Urgando hoy por la Web, encontré esta reflexión de Arnoldo Kraus:
No estoy seguro si uno se convierte en sus obsesiones o si las
obsesiones se convierten en uno. Lo más probable es que ambas
posibilidades sean factibles. Solemos repasar renglones viejos y
procurar deseos incumplidos. Solemos abrir las mismas puertas y cerrar
las mismas ventanas. Los goznes de la vida, casi desde que nacemos, son
similares. Igual los pernos y tornillos de nuestras dos casas: la que
habitamos y en donde dormimos, y la que alberga nuestro corazón,
nuestros pulmones y las partes tangibles del alma. Somos casi siempre
los mismos: las obsesiones nos siguen y nos abrasan, nos preguntan y nos
construyen. Aunque dudar y disentir es uno de los mejores atributos del
ser humano, muchas veces, las actitudes y las ideas repetidas son
benéficas. Uno se construye andando de nuevo los viejos caminos. Uno se mira mejor
cuando desanuda antiguas obsesiones para luego inventar otras.
La lectura ha sido para mí una obsesión. No sólo
porque acompaña y pregunta. No sólo por su poder terapéutico o su
ilimitada mirada. No sólo porque deviene alegría y siembra, sino porque
detiene, un poco, el hedor de la maldad, la liviandad de los tiempos y
la despersonalización del ser humano. Del ser humano, que embriagado por
las bondades de la tecnología, olvida los renglones internos del ser y
los renglones externos de la comunidad. La literatura, en cualquiera de
sus formas, abre espacios que pueden amortiguar los excesos de nuestra
especie y las mil y una sinrazones de la barbarie. Aunque es factible
que haya sucedido en alguna ocasión, es poco probable que en una
librería, en una biblioteca o en un aula universitaria se hayan fraguado
guerras o actos de terrorismo.
Si leer humaniza, el lenguaje hermana. Como escribió
Paul Celan, víctima del nazismo: “Algo sobrevivió en medio de las
ruinas. Algo accesible y cercano: el lenguaje. Sin embargo, el lenguaje
mismo tuvo que abrirse paso a través de su propio desconcierto, salvar
los espacios donde quedó mudo de horror, cruzar por las mil tinieblas
que mortifican el discurso. En este idioma, el alemán, procuré escribir
poesía. Sólo para hablar, orientarme, inquirir, imaginar la realidad.”

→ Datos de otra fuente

(** * rhytmiq: the playback control core of [MediaPlayer]

    A shallow embedding of [src/rhytmiq/media_player.py]: the player's
    attributes as a record, its methods as functions that pass the record
    along, Python exceptions as an outcome that keeps the attributes as
    they were when the exception left the method. *)

From Stdlib Require Import String List Bool Arith Lia QArith Qround Lqa Permutation.
Import ListNotations.

Local Open Scope string_scope.
Local Open Scope list_scope.
Local Open Scope nat_scope.

(** ** Enumerations of [utils.constants] *)

Module State.
Inductive t := STOPPED | PLAYING | PAUSED.

Definition eqb (a b : t) : bool :=
  match a, b with
  | STOPPED, STOPPED | PLAYING, PLAYING | PAUSED, PAUSED => true
  | _, _ => false
  end.
End State.

Module Loop.
Inductive t := NONE | ONE | ALL.

Definition eqb (a b : t) : bool :=
  match a, b with
  | NONE, NONE | ONE, ONE | ALL, ALL => true
  | _, _ => false
  end.
End Loop.

(** ** Python values used by the player *)

(** A media argument is [None], a [str] or a [Path]; [not media] holds of
    [None] and of the empty string. *)
Definition falsy (media : option string) : bool :=
  match media with
  | None => true
  | Some m => String.eqb m ""
  end.

(** An insertion-ordered [dict[str, str]]: the pairs in insertion order.
    A Python dict never holds a key twice, see [dict_wf]. *)
Definition dict := list (string * string).

Definition keys (d : dict) : list string := map fst d.
Definition items (d : dict) : list (string * string) := d.

Fixpoint nodupb (l : list string) : bool :=
  match l with
  | [] => true
  | x :: l' => negb (existsb (String.eqb x) l') && nodupb l'
  end.

Definition dict_wf (d : dict) : bool := nodupb (keys d).

(** [d[k]]; [None] is Python's KeyError. *)
Fixpoint dict_get (k : string) (d : dict) : option string :=
  match d with
  | [] => None
  | (k', v) :: d' => if String.eqb k' k then Some v else dict_get k d'
  end.

(** [d[k] = v]: an existing key keeps its place, a new one goes last. *)
Fixpoint dict_set (k v : string) (d : dict) : dict :=
  match d with
  | [] => [(k, v)]
  | (k', v') :: d' =>
      if String.eqb k' k then (k', v) :: d' else (k', v') :: dict_set k v d'
  end.

(** [dict(pairs)]. *)
Definition dict_of (pairs : list (string * string)) : dict :=
  fold_left (fun d kv => dict_set (fst kv) (snd kv) d) pairs [].

(** [l.index(x)]; [None] is Python's ValueError. *)
Fixpoint index (x : string) (l : list string) : option nat :=
  match l with
  | [] => None
  | y :: l' => if String.eqb y x then Some 0 else option_map S (index x l')
  end.

(** ** [random.shuffle]

    The library's shuffle, driven by the draws the generator will give:
    each draw picks one of the items not placed yet.  Every permutation of
    the list is the result of some draws. *)

Fixpoint remove_nth {A} (n : nat) (l : list A) : list A :=
  match l, n with
  | [], _ => []
  | _ :: l', 0 => l'
  | x :: l', S n' => x :: remove_nth n' l'
  end.

Fixpoint shuffle_draws {A} (k : nat) (draws : list nat) (l : list A)
  : list A * list nat :=
  match k, l with
  | S k', x :: _ =>
      let j := hd 0 draws mod length l in
      let (rest, draws') := shuffle_draws k' (tl draws) (remove_nth j l) in
      (nth j l x :: rest, draws')
  | _, _ => (l, draws)
  end.

Definition random_shuffle {A} (draws : list nat) (l : list A) : list A * list nat :=
  shuffle_draws (length l) draws l.

(** ** Observable events

    What the player does to the outside, most recent first: the calls into
    [utils.playback], the notifications, the sleeps of the monitor thread,
    the redraws of the playlist view, and each entry of the end-of-song
    handler. *)

Inductive Event :=
| Play (media : string) (ok : bool)   (* play(media) and what it returned *)
| Stop                                (* stop() *)
| Pause                               (* pause() *)
| Unpause                             (* unpause() *)
| DecreaseVolume (step : Q)           (* decrease_volume(step) *)
| IncreaseVolume (step : Q)           (* increase_volume(step) *)
| Notify (message : string)           (* self.notify(message) *)
| Sleep (seconds : Q)                 (* sleep(seconds) *)
| PlaylistClear                       (* await self.playlist.clear() *)
| PlaylistPopulate                    (* await self.playlist.populate() *)
| SongEnd.                            (* handle_song_end entered *)

(** ** The player's attributes *)

Record Metadata := mkMetadata {
  audio_title : string;
  artist_name : string;
  album : string;
  duration : Q
}.

Record MediaPlayer := mkMediaPlayer {
  (* reactive attributes *)
  info : Metadata;
  state : State.t;
  shuffle : bool;
  loop : Loop.t;
  volume : Q;
  (* set in __init__ *)
  playing_song : option string;
  current_playlist : option (list (string * string));
  current_playlist_media : option (string * string);  (* None: the empty dict *)
  playing_from_playlist : bool;
  monitor_thread : bool;        (* a monitor thread exists and is alive *)
  running : bool;
  state_switch : bool;
  (* self.playlist.songs *)
  songs : dict;
  (* the outside *)
  trace : list Event;
  rng : list nat
}.

Definition set_info v s :=
  mkMediaPlayer v (state s) (shuffle s) (loop s) (volume s) (playing_song s)
    (current_playlist s) (current_playlist_media s) (playing_from_playlist s)
    (monitor_thread s) (running s) (state_switch s) (songs s) (trace s) (rng s).
Definition set_state v s :=
  mkMediaPlayer (info s) v (shuffle s) (loop s) (volume s) (playing_song s)
    (current_playlist s) (current_playlist_media s) (playing_from_playlist s)
    (monitor_thread s) (running s) (state_switch s) (songs s) (trace s) (rng s).
Definition set_shuffle v s :=
  mkMediaPlayer (info s) (state s) v (loop s) (volume s) (playing_song s)
    (current_playlist s) (current_playlist_media s) (playing_from_playlist s)
    (monitor_thread s) (running s) (state_switch s) (songs s) (trace s) (rng s).
Definition set_loop v s :=
  mkMediaPlayer (info s) (state s) (shuffle s) v (volume s) (playing_song s)
    (current_playlist s) (current_playlist_media s) (playing_from_playlist s)
    (monitor_thread s) (running s) (state_switch s) (songs s) (trace s) (rng s).
Definition set_volume v s :=
  mkMediaPlayer (info s) (state s) (shuffle s) (loop s) v (playing_song s)
    (current_playlist s) (current_playlist_media s) (playing_from_playlist s)
    (monitor_thread s) (running s) (state_switch s) (songs s) (trace s) (rng s).
Definition set_playing_song v s :=
  mkMediaPlayer (info s) (state s) (shuffle s) (loop s) (volume s) v
    (current_playlist s) (current_playlist_media s) (playing_from_playlist s)
    (monitor_thread s) (running s) (state_switch s) (songs s) (trace s) (rng s).
Definition set_current_playlist v s :=
  mkMediaPlayer (info s) (state s) (shuffle s) (loop s) (volume s) (playing_song s)
    v (current_playlist_media s) (playing_from_playlist s)
    (monitor_thread s) (running s) (state_switch s) (songs s) (trace s) (rng s).
Definition set_current_playlist_media v s :=
  mkMediaPlayer (info s) (state s) (shuffle s) (loop s) (volume s) (playing_song s)
    (current_playlist s) v (playing_from_playlist s)
    (monitor_thread s) (running s) (state_switch s) (songs s) (trace s) (rng s).
Definition set_playing_from_playlist v s :=
  mkMediaPlayer (info s) (state s) (shuffle s) (loop s) (volume s) (playing_song s)
    (current_playlist s) (current_playlist_media s) v
    (monitor_thread s) (running s) (state_switch s) (songs s) (trace s) (rng s).
Definition set_monitor_thread v s :=
  mkMediaPlayer (info s) (state s) (shuffle s) (loop s) (volume s) (playing_song s)
    (current_playlist s) (current_playlist_media s) (playing_from_playlist s)
    v (running s) (state_switch s) (songs s) (trace s) (rng s).
Definition set_running v s :=
  mkMediaPlayer (info s) (state s) (shuffle s) (loop s) (volume s) (playing_song s)
    (current_playlist s) (current_playlist_media s) (playing_from_playlist s)
    (monitor_thread s) v (state_switch s) (songs s) (trace s) (rng s).
Definition set_state_switch v s :=
  mkMediaPlayer (info s) (state s) (shuffle s) (loop s) (volume s) (playing_song s)
    (current_playlist s) (current_playlist_media s) (playing_from_playlist s)
    (monitor_thread s) (running s) v (songs s) (trace s) (rng s).
Definition set_songs v s :=
  mkMediaPlayer (info s) (state s) (shuffle s) (loop s) (volume s) (playing_song s)
    (current_playlist s) (current_playlist_media s) (playing_from_playlist s)
    (monitor_thread s) (running s) (state_switch s) v (trace s) (rng s).
Definition set_rng v s :=
  mkMediaPlayer (info s) (state s) (shuffle s) (loop s) (volume s) (playing_song s)
    (current_playlist s) (current_playlist_media s) (playing_from_playlist s)
    (monitor_thread s) (running s) (state_switch s) (songs s) (trace s) v.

Celan tenía razón. El mapa humano requiere letras y arte para impedir
que el mundo siga erosionándose.
Somos letras, somos oraciones y somos ideas que
adquieren rostro tan sólo por haber sido pensadas. Siempre somos letras,
comas, puntos suspensivos, signos de interrogación. Con los años, y con
una dosis de suerte, nos convertimos en palabras, párrafos y luego en
historias. Incluso, antes del nacimiento ya somos lenguaje: los progenitores suelen asignar, in utero, nombres y
profesiones a los vástagos. Con el tiempo nos transformamos en
ilusiones, deseos y obsesiones. Kronos, inefable testigo, se encarga de
convertir nuestras vidas en historias, y en ocasiones, en literatura.
Nos reconocemos e identificamos en las novelas cuando
hablan de amor o desamor. Vestimos la ropa de innumerables personajes
chejovianos. Somos la imagen y la sangre, de las almas nostálgicas de
tantas y tantas poesías que parecerían haber sido escritas por nosotros
en las noches lluviosas. Somos también la pluma y la lucha del periodista sano. Somos espejo
del ensayo profundo, cuando la glosa de ideas y pensamientos acercan el
mundo a las personas e intentan detener las mermas de la desmemoria.
Somos literatura porque la vida es la suma de muchas historias.
Los libros carecen de límites y de fronteras. Son
atemporales porque recogen el pasado y lo depositan en el futuro. Son,
también, presente: en ese tiempo, en ese espacio, en la mirada del
lector, los libros adquieren cuerpo y los lectores se transforman en
ideas. Los libros nos rescatan, nos hablan, nos permiten encontrar y
encontrarnos. Son inagotables y son compañeros silenciosos, siempre
prestos, siempre despiertos, nunca enojados.
En sus lomos el mundo y la historia trazan la
geografía de la vida. En sus páginas, el autor desmenuza la memoria de
su alter ego, de los otros, los otros ajenos y no ajenos, y de
innumerables vidas que finalmente son las de uno mismo. Los libros no
reclaman y son imperecederos. Nunca mueren, nunca finalizan. Releerlos
muestra otros caminos y engendra nuevas y sanas obsesiones: ¿qué faltó?
¿por qué escribió el autor ese párrafo? ¿por qué calló mi personaje? En
ellos, hablan las bisagras de nuestras casas, habita nuestra alma mater y
se rejuvenecen las razones sanas de nuestras obsesiones.